Filter the entries down to the lines containing "EsColumn", and copy those lines.

── Provided data ──

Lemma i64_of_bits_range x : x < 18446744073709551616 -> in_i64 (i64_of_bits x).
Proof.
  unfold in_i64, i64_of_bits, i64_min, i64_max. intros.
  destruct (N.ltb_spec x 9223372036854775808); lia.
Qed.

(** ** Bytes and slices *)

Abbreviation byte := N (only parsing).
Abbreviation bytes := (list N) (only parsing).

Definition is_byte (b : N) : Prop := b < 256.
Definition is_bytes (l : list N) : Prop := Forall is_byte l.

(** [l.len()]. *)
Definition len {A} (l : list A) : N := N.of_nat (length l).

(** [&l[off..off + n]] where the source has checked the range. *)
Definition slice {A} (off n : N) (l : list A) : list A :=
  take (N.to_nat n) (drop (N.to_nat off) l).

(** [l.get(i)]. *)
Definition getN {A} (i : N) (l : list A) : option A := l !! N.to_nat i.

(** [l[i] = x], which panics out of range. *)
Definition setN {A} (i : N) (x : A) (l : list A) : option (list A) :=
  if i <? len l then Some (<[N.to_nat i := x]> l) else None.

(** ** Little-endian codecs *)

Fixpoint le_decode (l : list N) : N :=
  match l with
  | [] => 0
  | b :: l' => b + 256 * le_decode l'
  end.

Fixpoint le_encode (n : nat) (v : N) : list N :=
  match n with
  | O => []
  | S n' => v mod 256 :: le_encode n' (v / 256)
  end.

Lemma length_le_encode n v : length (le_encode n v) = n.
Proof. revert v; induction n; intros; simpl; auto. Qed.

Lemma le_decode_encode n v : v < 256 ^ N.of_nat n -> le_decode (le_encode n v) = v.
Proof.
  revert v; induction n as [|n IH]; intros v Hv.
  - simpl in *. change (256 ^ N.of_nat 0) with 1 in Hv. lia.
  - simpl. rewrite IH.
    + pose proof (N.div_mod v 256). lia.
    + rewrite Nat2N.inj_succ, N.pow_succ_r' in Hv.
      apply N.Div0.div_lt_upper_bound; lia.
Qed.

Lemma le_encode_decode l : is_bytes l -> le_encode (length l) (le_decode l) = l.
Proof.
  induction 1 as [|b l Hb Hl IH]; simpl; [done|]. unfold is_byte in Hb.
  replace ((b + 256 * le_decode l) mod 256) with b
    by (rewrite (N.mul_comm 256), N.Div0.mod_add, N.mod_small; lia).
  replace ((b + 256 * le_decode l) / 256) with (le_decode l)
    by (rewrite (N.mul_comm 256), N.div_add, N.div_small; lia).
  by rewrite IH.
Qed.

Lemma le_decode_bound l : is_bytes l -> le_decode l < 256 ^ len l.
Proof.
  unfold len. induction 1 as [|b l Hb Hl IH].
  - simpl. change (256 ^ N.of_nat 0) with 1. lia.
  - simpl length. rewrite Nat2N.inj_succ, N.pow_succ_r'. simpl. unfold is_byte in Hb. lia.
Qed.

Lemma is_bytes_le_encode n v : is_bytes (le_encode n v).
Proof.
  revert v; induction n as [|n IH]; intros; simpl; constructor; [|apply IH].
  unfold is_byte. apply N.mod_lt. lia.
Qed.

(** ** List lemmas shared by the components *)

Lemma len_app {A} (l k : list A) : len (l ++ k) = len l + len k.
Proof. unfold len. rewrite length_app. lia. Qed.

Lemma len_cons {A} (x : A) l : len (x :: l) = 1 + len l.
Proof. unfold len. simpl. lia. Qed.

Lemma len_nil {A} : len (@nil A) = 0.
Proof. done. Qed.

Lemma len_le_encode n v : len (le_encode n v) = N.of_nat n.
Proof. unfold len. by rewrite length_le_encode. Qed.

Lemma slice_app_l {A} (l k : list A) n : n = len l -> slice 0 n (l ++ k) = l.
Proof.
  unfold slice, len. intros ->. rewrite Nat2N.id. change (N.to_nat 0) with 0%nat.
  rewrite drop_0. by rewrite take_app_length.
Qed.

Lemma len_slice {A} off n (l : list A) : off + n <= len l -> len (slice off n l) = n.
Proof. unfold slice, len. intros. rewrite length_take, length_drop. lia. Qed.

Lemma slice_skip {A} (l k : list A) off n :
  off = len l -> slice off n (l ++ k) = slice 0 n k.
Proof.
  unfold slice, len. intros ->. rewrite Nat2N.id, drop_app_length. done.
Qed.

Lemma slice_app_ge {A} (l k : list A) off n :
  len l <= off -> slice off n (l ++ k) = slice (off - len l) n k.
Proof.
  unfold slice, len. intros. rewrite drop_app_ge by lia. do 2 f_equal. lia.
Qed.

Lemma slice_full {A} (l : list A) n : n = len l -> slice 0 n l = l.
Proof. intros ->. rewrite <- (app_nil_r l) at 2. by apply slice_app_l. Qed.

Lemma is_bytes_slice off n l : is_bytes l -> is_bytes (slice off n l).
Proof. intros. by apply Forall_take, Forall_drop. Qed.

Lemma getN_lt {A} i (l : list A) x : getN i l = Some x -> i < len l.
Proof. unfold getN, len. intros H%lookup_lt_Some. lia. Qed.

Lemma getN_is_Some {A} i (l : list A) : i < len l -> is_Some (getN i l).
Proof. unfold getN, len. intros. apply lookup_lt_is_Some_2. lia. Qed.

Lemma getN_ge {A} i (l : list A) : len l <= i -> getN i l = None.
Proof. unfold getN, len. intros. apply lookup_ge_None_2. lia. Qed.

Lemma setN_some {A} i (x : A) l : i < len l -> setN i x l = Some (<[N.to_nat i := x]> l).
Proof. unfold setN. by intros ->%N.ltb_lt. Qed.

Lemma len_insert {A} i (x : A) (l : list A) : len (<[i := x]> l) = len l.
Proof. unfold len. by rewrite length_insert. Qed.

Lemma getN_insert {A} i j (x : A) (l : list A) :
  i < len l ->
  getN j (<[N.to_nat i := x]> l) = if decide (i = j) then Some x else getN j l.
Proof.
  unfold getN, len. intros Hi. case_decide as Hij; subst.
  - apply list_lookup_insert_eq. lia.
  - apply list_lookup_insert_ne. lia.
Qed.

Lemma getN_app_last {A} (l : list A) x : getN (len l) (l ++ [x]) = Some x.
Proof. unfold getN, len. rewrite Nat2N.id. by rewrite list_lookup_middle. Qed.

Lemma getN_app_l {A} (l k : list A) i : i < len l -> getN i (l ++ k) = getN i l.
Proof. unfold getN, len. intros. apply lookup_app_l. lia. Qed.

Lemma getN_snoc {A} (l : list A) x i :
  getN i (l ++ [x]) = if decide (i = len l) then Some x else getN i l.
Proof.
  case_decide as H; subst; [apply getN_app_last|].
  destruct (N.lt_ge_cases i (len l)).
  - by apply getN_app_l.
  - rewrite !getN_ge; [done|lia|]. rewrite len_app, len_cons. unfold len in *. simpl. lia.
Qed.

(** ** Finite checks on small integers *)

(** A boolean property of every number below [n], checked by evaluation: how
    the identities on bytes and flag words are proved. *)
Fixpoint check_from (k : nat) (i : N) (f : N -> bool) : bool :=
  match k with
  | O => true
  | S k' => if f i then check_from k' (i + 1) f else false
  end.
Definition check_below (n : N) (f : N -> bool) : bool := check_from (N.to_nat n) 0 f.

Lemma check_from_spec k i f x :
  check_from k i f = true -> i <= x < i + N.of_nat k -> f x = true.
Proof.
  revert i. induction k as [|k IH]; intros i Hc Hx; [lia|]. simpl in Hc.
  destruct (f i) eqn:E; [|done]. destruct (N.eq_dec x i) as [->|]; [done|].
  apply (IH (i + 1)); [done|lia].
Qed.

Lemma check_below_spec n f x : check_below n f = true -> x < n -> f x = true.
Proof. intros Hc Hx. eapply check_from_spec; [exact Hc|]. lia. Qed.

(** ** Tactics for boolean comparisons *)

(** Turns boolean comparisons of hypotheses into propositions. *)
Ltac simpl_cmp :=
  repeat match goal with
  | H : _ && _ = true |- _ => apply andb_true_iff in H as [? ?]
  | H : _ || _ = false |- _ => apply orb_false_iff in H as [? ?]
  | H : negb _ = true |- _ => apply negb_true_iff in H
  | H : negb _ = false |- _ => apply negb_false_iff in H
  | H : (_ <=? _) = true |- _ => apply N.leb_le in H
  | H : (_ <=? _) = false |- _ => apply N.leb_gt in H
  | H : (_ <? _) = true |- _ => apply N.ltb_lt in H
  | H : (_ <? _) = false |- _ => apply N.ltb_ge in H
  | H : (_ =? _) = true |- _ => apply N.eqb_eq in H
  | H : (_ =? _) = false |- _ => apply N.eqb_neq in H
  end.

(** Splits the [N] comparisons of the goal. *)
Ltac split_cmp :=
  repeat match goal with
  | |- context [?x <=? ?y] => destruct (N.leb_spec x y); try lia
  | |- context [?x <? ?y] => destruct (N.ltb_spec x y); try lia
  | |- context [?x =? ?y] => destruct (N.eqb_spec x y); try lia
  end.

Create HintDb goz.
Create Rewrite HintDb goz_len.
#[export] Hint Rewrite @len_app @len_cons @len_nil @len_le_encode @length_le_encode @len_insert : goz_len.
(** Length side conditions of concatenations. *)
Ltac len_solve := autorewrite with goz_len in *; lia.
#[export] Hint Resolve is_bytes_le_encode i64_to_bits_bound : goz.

───
── Provided data ──

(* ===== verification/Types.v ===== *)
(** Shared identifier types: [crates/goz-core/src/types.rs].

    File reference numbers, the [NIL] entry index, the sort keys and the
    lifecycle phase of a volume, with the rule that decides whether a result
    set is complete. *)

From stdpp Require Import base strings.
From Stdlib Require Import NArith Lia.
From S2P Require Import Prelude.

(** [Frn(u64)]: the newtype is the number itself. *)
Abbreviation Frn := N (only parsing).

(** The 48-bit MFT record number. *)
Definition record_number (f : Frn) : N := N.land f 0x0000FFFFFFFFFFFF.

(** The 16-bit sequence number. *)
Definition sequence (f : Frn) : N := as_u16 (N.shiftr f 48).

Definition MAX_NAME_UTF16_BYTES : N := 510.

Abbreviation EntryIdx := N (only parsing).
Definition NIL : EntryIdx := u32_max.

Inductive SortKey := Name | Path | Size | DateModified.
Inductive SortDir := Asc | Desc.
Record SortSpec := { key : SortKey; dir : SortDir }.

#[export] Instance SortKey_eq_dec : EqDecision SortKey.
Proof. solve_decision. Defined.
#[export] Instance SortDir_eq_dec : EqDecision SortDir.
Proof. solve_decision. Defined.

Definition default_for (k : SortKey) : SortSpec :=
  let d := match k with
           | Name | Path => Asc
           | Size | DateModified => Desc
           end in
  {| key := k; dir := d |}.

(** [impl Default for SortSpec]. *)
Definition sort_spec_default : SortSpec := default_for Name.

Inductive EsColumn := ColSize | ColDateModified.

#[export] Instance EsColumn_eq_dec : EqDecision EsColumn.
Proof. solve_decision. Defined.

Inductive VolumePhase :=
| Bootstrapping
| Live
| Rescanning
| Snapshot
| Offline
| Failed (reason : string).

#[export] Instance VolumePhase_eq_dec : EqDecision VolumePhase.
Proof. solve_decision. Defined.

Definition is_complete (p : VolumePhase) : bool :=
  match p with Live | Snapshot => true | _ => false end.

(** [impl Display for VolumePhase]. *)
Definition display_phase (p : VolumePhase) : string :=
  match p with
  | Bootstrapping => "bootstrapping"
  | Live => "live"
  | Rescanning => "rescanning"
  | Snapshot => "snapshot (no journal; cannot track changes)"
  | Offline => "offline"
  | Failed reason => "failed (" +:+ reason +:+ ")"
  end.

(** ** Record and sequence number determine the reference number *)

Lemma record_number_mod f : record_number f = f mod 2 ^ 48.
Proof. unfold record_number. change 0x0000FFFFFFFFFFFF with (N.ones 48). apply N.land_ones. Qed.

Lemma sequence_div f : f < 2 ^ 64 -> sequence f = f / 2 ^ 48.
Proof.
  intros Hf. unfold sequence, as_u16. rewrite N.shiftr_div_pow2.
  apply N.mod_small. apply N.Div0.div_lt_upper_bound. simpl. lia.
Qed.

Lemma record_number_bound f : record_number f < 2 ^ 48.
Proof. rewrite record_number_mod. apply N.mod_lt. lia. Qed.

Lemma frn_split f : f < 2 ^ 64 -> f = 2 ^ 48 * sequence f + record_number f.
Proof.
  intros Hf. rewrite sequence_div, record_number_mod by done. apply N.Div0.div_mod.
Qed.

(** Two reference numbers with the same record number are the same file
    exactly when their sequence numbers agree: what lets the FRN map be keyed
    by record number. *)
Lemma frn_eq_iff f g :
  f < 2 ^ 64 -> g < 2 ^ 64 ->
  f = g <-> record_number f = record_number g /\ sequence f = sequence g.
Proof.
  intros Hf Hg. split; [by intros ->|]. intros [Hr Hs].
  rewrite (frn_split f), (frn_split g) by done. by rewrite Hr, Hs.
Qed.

───

**Written solution:**
Inductive EsColumn := ColSize | ColDateModified.
#[export] Instance EsColumn_eq_dec : EqDecision EsColumn.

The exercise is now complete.